Os três projetos vencedores do Prêmio Cidade Caminhável deste ano merecem destaque por saírem das centralidades do imaginário popular de áreas caminháveis e desenvolverem soluções para contextos mais desafiadores, menos caminháveis e mais vulnerabilizados no ambiente urbano. Além disso, abraçaram perspectivas de gênero e infância, tornando-se verdadeiros modelos de desenvolvimento urbano inclusivo.

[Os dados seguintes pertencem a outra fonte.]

(* ===== verification/CommandParse.v ===== *)
(** * Parsing commands

    Models the parsing half of [steel-core/src/command/brigadier] ([string_range.rs],
    [context.rs], and [parse_nodes], [parse_node], [relevant_nodes], [is_better_parse] and
    [context_chain] of [dispatcher.rs]).  The argument parsers of a runtime and the predicates
    of requirements are parameters, executors and modifiers are numbers as in the command
    graph.  [None] is a panic: an index out of range, a child that is a root, a redirect
    without a concrete target, a range with its end before its start. *)

From Stdlib Require Import String.
From S2P Require Import Prelude Texts CommandReader CommandTree.

#[local] Open Scope list_scope.
#[local] Open Scope steel_scope.

(** ** Ranges *)

Record StringRange := mkRange { sg_start : Z; sg_end : Z }.
Definition range_at (position : Z) : StringRange := mkRange position position.
Definition range_between (start end_ : Z) : option StringRange := if start <=? end_ then Some (mkRange start end_) else None.
Definition range_encompassing (first second : StringRange) : StringRange :=
  mkRange (if sg_start first <? sg_start second then sg_start first else sg_start second) (if sg_end second <? sg_end first then sg_end first else sg_end second).
Definition range_is_empty (r : StringRange) : bool := sg_start r =? sg_end r.

(** ** Contexts *)

Record ParsedArgument (V : Type) := mkParsedArgument { pa_range : StringRange; pa_value : V }.
Arguments mkParsedArgument {V}. Arguments pa_range {V}. Arguments pa_value {V}.

Fixpoint arguments_insert {V} (values : list (text * ParsedArgument V)) (name : text) (range : StringRange) (value : V) : list (text * ParsedArgument V) :=
  match values with
  | [] => [(name, mkParsedArgument range value)]
  | (existing, argument) :: values =>
      if decide (existing = name) then (existing, mkParsedArgument range value) :: values else (existing, argument) :: arguments_insert values name range value
  end.
(** [None] is the missing-argument error. *)
Fixpoint arguments_get {V} (values : list (text * ParsedArgument V)) (name : text) : option V :=
  match values with
  | [] => None
  | (existing, argument) :: values => if decide (existing = name) then Some (pa_value argument) else arguments_get values name
  end.

Record ParsedCommandNode := mkParsedNode { pn_node : NodeId; pn_range : StringRange }.

#[warnings="-register-all"]
Inductive ParsedCommandContext (S V : Type) := mkContext {
  pc_source : S;
  pc_root : NodeId;
  pc_arguments : list (text * ParsedArgument V);
  pc_executor : option Z;
  pc_nodes : list ParsedCommandNode;
  pc_range : StringRange;
  pc_child : option (ParsedCommandContext S V);
  pc_modifier : option Z;
  pc_forks : bool;
}.
Arguments mkContext {S V}. Arguments pc_source {S V}. Arguments pc_root {S V}. Arguments pc_arguments {S V}. Arguments pc_executor {S V}. Arguments pc_nodes {S V}.
Arguments pc_range {S V}. Arguments pc_child {S V}. Arguments pc_modifier {S V}. Arguments pc_forks {S V}.

Record ParseError (F : Type) := mkParseError { er_node : NodeId; er_error : CommandSyntaxError F }.
Arguments mkParseError {F}. Arguments er_node {F}. Arguments er_error {F}.

Record ParseResults (F S V : Type) := mkParse { ps_context : ParsedCommandContext S V; ps_reader : StringReader; ps_errors : list (ParseError F) }.
Arguments mkParse {F S V}. Arguments ps_context {F S V}. Arguments ps_reader {F S V}. Arguments ps_errors {F S V}.

Section Contexts.
  Context {S V : Type}.
  Implicit Types c : ParsedCommandContext S V.

Definition context_new (source : S) (root : NodeId) (start : Z) : ParsedCommandContext S V :=
  mkContext source root [] None [] (range_at start) None None false.
Definition set_executor c (executor : option Z) : ParsedCommandContext S V :=
  mkContext (pc_source c) (pc_root c) (pc_arguments c) executor (pc_nodes c) (pc_range c) (pc_child c) (pc_modifier c) (pc_forks c).
Definition with_node c (node : NodeId) (range : StringRange) (redirect : option CommandRedirect) : ParsedCommandContext S V :=
  mkContext (pc_source c) (pc_root c) (pc_arguments c) (pc_executor c) (pc_nodes c ++ [mkParsedNode node range]) (range_encompassing (pc_range c) range) (pc_child c)
    (r ← redirect; rd_modifier r) (match redirect with Some r => rd_forks r | None => false end).
Definition with_argument c (name : text) (range : StringRange) (value : V) : ParsedCommandContext S V :=
  mkContext (pc_source c) (pc_root c) (arguments_insert (pc_arguments c) name range value) (pc_executor c) (pc_nodes c) (pc_range c) (pc_child c) (pc_modifier c) (pc_forks c).
Definition set_child c (child : ParsedCommandContext S V) : ParsedCommandContext S V :=
  mkContext (pc_source c) (pc_root c) (pc_arguments c) (pc_executor c) (pc_nodes c) (pc_range c) (Some child) (pc_modifier c) (pc_forks c).
End Contexts.

(** ** Parsing *)

(** [split_once(' ')]. *)
Fixpoint first_token (s : text) : text := match s with [] => [] | c :: s => if c =? SPACE then [] else c :: first_token s end.

Section Parsing.
  Context {F S A V : Type} (predicate : Z -> S -> bool) (parse_argument : A -> StringReader -> S -> reading F V) (d : CommandDispatcher A).
  Abbreviation Ctx := (ParsedCommandContext S V).
  Abbreviation Parse := (ParseResults F S V).

Definition requirement_allows (r : CommandRequirement) (source : S) : bool := match rq_predicate r with None => true | Some p => predicate p source end.

(** [None] is a redirect to the command root that was not resolved. *)
Definition node_redirect (info : NodeInfo A) : option (option NodeId) :=
  match nf_redirect info with
  | None => Some None
  | Some r => match rd_target r with TargetNode target => Some (Some target) | CommandRoot => None end
  end.

Fixpoint relevant_loop (token : text) (children arguments : list NodeId) : option (list NodeId) :=
  match children with
  | [] => Some arguments
  | id :: children =>
      node ← cd_nodes d !! ni_index id;
      match nf_data (cn_info node) with
      | Literal literal => if decide (literal = token) then Some [id] else relevant_loop token children arguments
      | Argument _ _ => relevant_loop token children (arguments ++ [id])
      | Root => relevant_loop token children arguments
      end
  end.
Definition relevant_nodes (parent : NodeId) (r : StringReader) : option (list NodeId) :=
  match dispatcher_node d parent with
  | None => Some []
  | Some node => remaining ← remaining r; relevant_loop (first_token remaining) (cn_children node) []
  end.

Definition parse_node (id : NodeId) (r : StringReader) (c : Ctx) : option (result (StringReader * Ctx) (CommandSyntaxError F)) :=
  node ← cd_nodes d !! ni_index id;
  let start := rc_utf16 (sr_cursor r) in
  match nf_data (cn_info node) with
  | Root => None
  | Literal literal =>
      '(matched, r') ← try_read_literal r literal;
      if negb matched then Some (Err (reader_error r' (LiteralIncorrect literal)))
      else range ← range_between start (rc_utf16 (sr_cursor r')); Some (Ok (r', with_node c id range (nf_redirect (cn_info node))))
  | Argument name argument_type =>
      '(value, r') ← parse_argument argument_type r (pc_source c);
      match value with
      | Err e => Some (Err e)
      | Ok value =>
          range ← range_between start (rc_utf16 (sr_cursor r'));
          Some (Ok (r', with_node (with_argument c name range value) id range (nf_redirect (cn_info node))))
      end
  end.

Definition is_better_parse (candidate current : Parse) : bool :=
  if negb (can_read (ps_reader candidate)) && can_read (ps_reader current) then true
  else if can_read (ps_reader candidate) && negb (can_read (ps_reader current)) then false
  else bool_decide (length (ps_errors candidate) = 0%nat) && negb (bool_decide (length (ps_errors current) = 0%nat)).

(** The executor of a node, for a source that may execute it. *)
Definition allowed_executor (info : NodeInfo A) (source : S) : option Z :=
  e ← nf_executor info; if requirement_allows (nf_execution_requirement info) source then Some e else None.

(** [reader.can_read() && reader.peek() != Some(' ')]. *)
Definition separator_missing (r : StringReader) : option bool :=
  if can_read r then next ← reader_peek r; Some (negb (bool_decide (next = Some SPACE))) else Some false.

(** The loop over the relevant children: a parse that is returned at once, or the errors and
    the potential parses. *)
Fixpoint parse_children (parse_nodes : NodeId -> StringReader -> Ctx -> option Parse) (r0 : StringReader) (c0 : Ctx) (children : list NodeId)
  (errors : list (ParseError F)) (potentials : list Parse) : option (Parse + list (ParseError F) * list Parse) :=
  match children with
  | [] => Some (inr (errors, potentials))
  | id :: children =>
      let continue := parse_children parse_nodes r0 c0 children in
      node ← cd_nodes d !! ni_index id;
      if negb (requirement_allows (nf_requirement (cn_info node)) (pc_source c0)) then continue errors potentials
      else
        parsed ← parse_node id r0 c0;
        match parsed with
        | Err e => continue (errors ++ [mkParseError id e]) potentials
        | Ok (r, c) =>
            missing ← separator_missing r;
            if (missing : bool) then continue (errors ++ [mkParseError id (reader_error r ExpectedArgumentSeparator)]) potentials
            else
              let c := set_executor c (allowed_executor (cn_info node) (pc_source c)) in
              redirect ← node_redirect (cn_info node);
              if can_read_length r (match redirect with Some _ => 1 | None => 2 end) then
                '(_, r) ← skip r;
                match redirect with
                | Some target =>
                    parse ← parse_nodes target r (context_new (pc_source c) target (rc_utf16 (sr_cursor r)));
                    Some (inl (mkParse (set_child c (ps_context parse)) (ps_reader parse) (ps_errors parse)))
                | None => parse ← parse_nodes id r c; continue errors (potentials ++ [parse])
                end
              else continue errors (potentials ++ [mkParse c r []])
        end
  end.

Definition best_parse (best : Parse) (potentials : list Parse) : Parse :=
  foldl (fun best potential => if is_better_parse potential best then potential else best) best potentials.

(** Each level reads a separator, so that the characters left bound the depth. *)
Fixpoint parse_nodes (fuel : nat) (parent : NodeId) (r0 : StringReader) (c0 : Ctx) : option Parse :=
  match fuel with
  | O => None
  | Datatypes.S fuel =>
      children ← relevant_nodes parent r0;
      outcome ← parse_children (parse_nodes fuel) r0 c0 children [] [];
      match outcome with
      | inl parse => Some parse
      | inr (errors, []) => Some (mkParse c0 r0 errors)
      | inr (_, best :: potentials) => Some (best_parse best potentials)
      end
  end.

Definition parse_reader (r : StringReader) (source : S) : option Parse :=
  parse_nodes (skip_fuel r) (dispatcher_root d) r (context_new source (dispatcher_root d) (rc_utf16 (sr_cursor r))).
Definition parse (input : text) (source : S) : option Parse := parse_reader (reader_new input) source.
End Parsing.

(** ** What parsing relies on *)

(** The arena resolves every link: children exist and are not roots, redirects lead to nodes. *)
Class SafeArena {A} (d : CommandDispatcher A) : Prop := {
  safe_root : is_Some (dispatcher_node d (dispatcher_root d));
  safe_children id n c : dispatcher_node d id = Some n -> c ∈ cn_children n -> exists m, dispatcher_node d c = Some m /\ nf_data (cn_info m) <> Root;
  safe_redirects id n r : dispatcher_node d id = Some n -> nf_redirect (cn_info n) = Some r -> exists t, rd_target r = TargetNode t /\ is_Some (dispatcher_node d t);
}.

(** An argument parser returns and never moves the reader back. *)
Class ArgumentParser {F S A V} (parse_argument : A -> StringReader -> S -> reading F V) : Prop :=
  parser_reads a r source before after : reader_at r before after -> reads before after (parse_argument a r source) (fun _ _ => True).

#[global] Instance builtin_arguments {F S} (float : FloatText F) : ArgumentParser (fun a r (_ : S) => parse_value float a r).
Proof. intros a r source before after H. eapply reads_mono; [by apply parse_value_reads|done]. Qed.

(** ** What a parse says *)

Section Sound.
  Context {F S A V : Type} (predicate : Z -> S -> bool) (d : CommandDispatcher A) (input : text) (source : S).
  Abbreviation Ctx := (ParsedCommandContext S V).

(** [range] of the input is a whole token that the node accepts. *)
Definition token_of (info : NodeInfo A) (range : StringRange) : Prop :=
  exists before word after, input = before ++ word ++ after /\ range = mkRange (utf16_length before) (utf16_length (before ++ word)) /\
    (after = [] \/ head after = Some SPACE) /\ (forall literal, nf_data info = Literal literal -> word = literal).

(** The nodes lead from [root] down to [last] along children that the source may use; the
    tokens follow one another from [start], and the next one would begin at [next]. *)
Inductive token_path (root : NodeId) (start : Z) : list ParsedCommandNode -> NodeId -> Z -> Prop :=
| token_path_nil : token_path root start [] root start
| token_path_snoc nodes last next parent id node range :
    token_path root start nodes last next -> dispatcher_node d last = Some parent -> id ∈ cn_children parent -> dispatcher_node d id = Some node ->
    requirement_allows predicate (nf_requirement (cn_info node)) source = true -> token_of (cn_info node) range -> sg_start range = next ->
    token_path root start (nodes ++ [mkParsedNode id range]) id (sg_end range + 1).

(** What the last node of a context gives to it. *)
Definition last_gives (c : Ctx) (last : NodeId) : Prop :=
  (pc_nodes c = [] /\ pc_executor c = None /\ pc_modifier c = None /\ pc_forks c = false) \/
  (exists n, dispatcher_node d last = Some n /\ pc_executor c = allowed_executor predicate (cn_info n) source /\
     pc_modifier c = (r ← nf_redirect (cn_info n); rd_modifier r) /\ pc_forks c = match nf_redirect (cn_info n) with Some r => rd_forks r | None => false end).

(** A context that begins at [start], for a reader that stopped at [stop]. *)
Inductive parsed_ok : Ctx -> Z -> Z -> Prop :=
| context_leaf c start stop last next :
    pc_source c = source -> token_path (pc_root c) start (pc_nodes c) last next -> last_gives c last -> pc_child c = None ->
    stop = next \/ (pc_nodes c <> [] /\ stop + 1 = next) -> pc_range c = mkRange start (if decide (pc_nodes c = []) then start else next - 1) -> parsed_ok c start stop
| context_redirect c start stop last next n child r :
    pc_source c = source -> token_path (pc_root c) start (pc_nodes c) last next -> last_gives c last -> pc_child c = Some child ->
    dispatcher_node d last = Some n -> nf_redirect (cn_info n) = Some r -> rd_target r = TargetNode (pc_root child) -> pc_nodes c <> [] ->
    pc_range c = mkRange start (next - 1) -> parsed_ok child next stop -> parsed_ok c start stop.
End Sound.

O município de Jundiaí, em São Paulo, foi ganhador na categoria de Cidades Médias com o “Plano de Bairro Novo Horizonte e Região”. Além de promover a caminhabilidade em bairros periféricos, o projeto envolveu ativamente as crianças na sua concepção, integrando a natureza e projetos comunitários.
No texto anterior, apresentamos o projeto “Rua da Gente”, de Benevides, vencedor na categoria de Cidades Pequenas. A iniciativa transformou estradas que cortam a cidade em pontos de encontro e expandiu programas de ressignificação das ruas para todas as regiões (se você ainda não leu, clique aqui para conferir).
O “Plano de Bairro Novo Horizonte e Região” já é inovador desde a sua criação, por propor um planejamento com escala de bairro, o que ainda é bastante incipiente no Brasil. Normalmente, o planejamento se concentra a nível municipal, tornando-se menos participativo e realista.
Além disso, o território escolhido é distante do centro e trata-se de uma região periférica. A área, que compreende os bairros Novo Horizonte, Fazenda Grande, Tulipas, Bom Jardim, Parque Industrial e Distrito Industrial, começou como uma ocupação no local onde passava a antiga linha férrea Sorocabana. Hoje, abriga 37 mil pessoas (10% do total de Jundiaí), sendo 12% crianças de 0 a 15 anos e 17% idosos, a maioria com renda de até 2 salários mínimos (Plano de Bairro Novo Horizonte e Região, 2021).
A participação coletiva e central na construção desse plano considerou principalmente a perspectiva das crianças. Esse enfoque já faz parte da tradição de Jundiaí, que é membro da Rede Mundial de Cidades das Crianças, idealizada pelo pedagogo e desenhista italiano Francesco Tonucci. Além disso, a cidade conta com o Comitê das Crianças, um órgão que escuta as demandas e sugestões das crianças em relação à cidade.
Um dos pontos interessantes da consulta a esse Comitê foi que se descobriu que apenas 40% das crianças vão a pé para a escola. No entanto, dentre as 60% que não vão caminhando, 1/3 afirmou que iria a pé se as calçadas fossem melhores e se o caminho tivesse sombra. Isso levou o plano a incorporar elementos como arborização, bancos e hortas no trajeto escolar, atendendo às necessidades das crianças e, por conseguinte, promovendo a perspectiva de gênero e criando um ambiente mais seguro, confortável e convidativo para caminhar.
Esses critérios adotados no “Plano de Bairro Novo Horizonte e Região” fazem com que ele seja um exemplo inspirador de como a caminhabilidade pode ser abordada de maneira inclusiva e transformadora. O projeto não apenas melhora a infraestrutura urbana, mas também promove a igualdade de gênero, atende às necessidades da primeira infância e fortalece as comunidades periféricas.
Acreditamos que, para reverter o contexto de injustiça produzida pela urbanização carrocêntrica, é preciso priorizar os territórios e pessoas mais afetadas, ou seja, crianças e mulheres, pessoas negras e periféricas. À medida que essas iniciativas continuam a prosperar, podemos vislumbrar um futuro em que todas as cidades se tornem verdadeiramente caminháveis, acolhendo a diversidade e as necessidades de todos os seus habitantes.
O Prêmio Cidade Caminhável tem como objetivo identificar e reconhecer projetos feitos pelo poder público em cidades brasileiras de todos os tamanhos que tenham melhorado o deslocamento a pé. Mais do que isso, busca traçar um panorama do desenvolvimento da caminhabilidade no Brasil.
Na primeira edição, realizada em 2021, foram considerados projetos realizados desde 2012, quando entrou em vigor a Política Nacional de Mobilidade Urbana (PNMU — Lei 12.587/12). Já na segunda edição, em 2023, foram analisadas iniciativas feitas em 2021 e 2022. Foram 32 inscrições válidas, provenientes de 17 cidades em sete estados, abrangendo todas as regiões do país.
Prefeitura de Jundiaí. Unidade de Gestão de Planejamento Urbano e Meio Ambiente. Plano de Bairro de Novo Horizonte e Região. Jundiaí, 2021.
IBGE. Censo Brasileiro de 2010. Rio de Janeiro: IBGE, 2012.